To be sure, there are financial reasons to embrace sustainability: Hospitals are facing rising costs along with declining financial reimbursement from government and health insurance companies for medical procedures. But advocates say institutions that provide health care also have a moral imperative to contribute to the health of the environment in their communities.
The Healthier Hospitals Initiative, launched in 2012 by a group of large health systems and three nonprofit organizations, has recruited hundreds of hospitals in the U.S. to take on a set of three-year challenges to improve their environmental footprint. In April, HHI released its first milestone report showing steps hospitals had taken toward its six key challenge areas: engaged leadership, healthier food, leaner energy, less waste, safer chemicals and smarter purchasing. Although the program is still young, “over 330 hospitals reported progress in one or more areas,” says John Messervy, director of capital and facility planning for Partners HealthCare and chair of HHI. “I think that’s really remarkable.”
Similar organizations have been working to improve health care sustainability in Europe, and the Global Green and Healthy Hospitals Network was launched in 2012 to create an international community of institutions similar to HHI.
Concern for the environment hasn’t exactly been a top priority for health care — health and safety of patients and staff have understandably come first. The result has been long-standing inefficiency and waste. Relatively simple changes to recycling, energy use and waste management can make a big difference, however. “There’s a lot of low-hanging fruit out there when we start engaging with the hospitals,” says Laura Wenger, executive director of Practice Greenhealth, a membership and networking organization that runs the annual conference CleanMed and provides practical tools and resources to help institutions interested in health care sustainability.

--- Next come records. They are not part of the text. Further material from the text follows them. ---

(** C4 as stated fails in floating point.  On the stored quadrilateral
    with Vertex 1 at [x = -1] and Vertex 2 at [x = 1 + 2^-52], the merge
    with coefficient one half returns [S_OK] and leaves the kept vertex at
    [x = 0]: the difference [2 + 2^-52] rounds to 2.  The midpoint of the
    two positions is [2^-53], itself a binary64 number and what
    [(keep + remove) * 0.5] evaluates to.  The same happens in binary32
    with [1 + 2^-23] and [2^-24]. *)
Lemma merge_Vertex_misses_midpoint :
  (let r := merge_Vertex sample_S_OK sample_E_FAIL sample_mesh SpecFloat.spec_float
              binary64_add binary64_sub binary64_mul 5 1 2 binary64_half
              (mkWorld (w_state quad_world) binary64_positions) in
   let pk := vx (binary64_positions 1) in
   let pr := vx (binary64_positions 2) in
   let p := vx (getPosition SpecFloat.spec_float r.2 1) in
   let mid := SpecFloat.S754_finite false (2 ^ 52) (-105) in
   r.1 = Done sample_S_OK /\
   (SF2Q pk == -1)%Q /\ (SF2Q pr == 1 + 1 / inject_Z (2 ^ 52))%Q /\
   p = SpecFloat.S754_zero false /\
   binary64_mul (binary64_add pk pr) binary64_half = mid /\
   (SF2Q mid == (SF2Q pk + SF2Q pr) / 2)%Q /\
   ~ (SF2Q p == (SF2Q pk + SF2Q pr) / 2)%Q) /\
  (let r := merge_Vertex sample_S_OK sample_E_FAIL sample_mesh SpecFloat.spec_float
              binary32_add binary32_sub binary32_mul 5 1 2 binary32_half
              (mkWorld (w_state quad_world) binary32_positions) in
   let pk := vx (binary32_positions 1) in
   let pr := vx (binary32_positions 2) in
   let p := vx (getPosition SpecFloat.spec_float r.2 1) in
   let mid := SpecFloat.S754_finite false (2 ^ 23) (-47) in
   r.1 = Done sample_S_OK /\
   (SF2Q pk == -1)%Q /\ (SF2Q pr == 1 + 1 / inject_Z (2 ^ 23))%Q /\
   p = SpecFloat.S754_zero false /\
   binary32_mul (binary32_add pk pr) binary32_half = mid /\
   (SF2Q mid == (SF2Q pk + SF2Q pr) / 2)%Q /\
   ~ (SF2Q p == (SF2Q pk + SF2Q pr) / 2)%Q).
Proof.
  split; vm_compute; repeat split; try reflexivity; intros H; discriminate H.
Qed.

A vivid example is the operating room. To ensure ORs are available when needed, hospitals often ventilate and heat or cool them around the clock, even when not in use. Energy-intense lights bathe the rooms during operations. Surgical instruments are sterilized with harsh chemicals or with energy-sucking steam. Hazardous and biological wastes from ORs require special processing. Anesthetic gases, if allowed to escape into the atmosphere, contribute greenhouse gas emissions. And ORs use prolific amounts of supplies — one study estimated that more than half of an OR’s costs were devoted to supplies — which often arrive from vendors double- or triple-wrapped in packaging. Even though they occupy just a small portion of the square footage of a typical hospital, ORs generate up to 30 percent of its waste, Wenger says.
Hospitals making the most dramatic changes in their environmental footprint are saving money doing it.But health care organizations have found they can reconfigure operating rooms without compromising patient or staff safety. Changes include using energy-efficient LED lights, recycling packaging, capturing anesthetic gases, reprocessing and reusing supplies such as cardiac catheters and surgical instruments that otherwise would be discarded, and installing more efficient systems for sterilization, temperature control and ventilation.
A report by the Commonwealth Fund released last November showed that hospitals making the most dramatic changes in their environmental footprint are saving money doing it. Susan Kaplan, lead author of the report, says that while there’s a widespread assumption that sustainability measures are costly, “we found that every one of the activities we studied saved money.”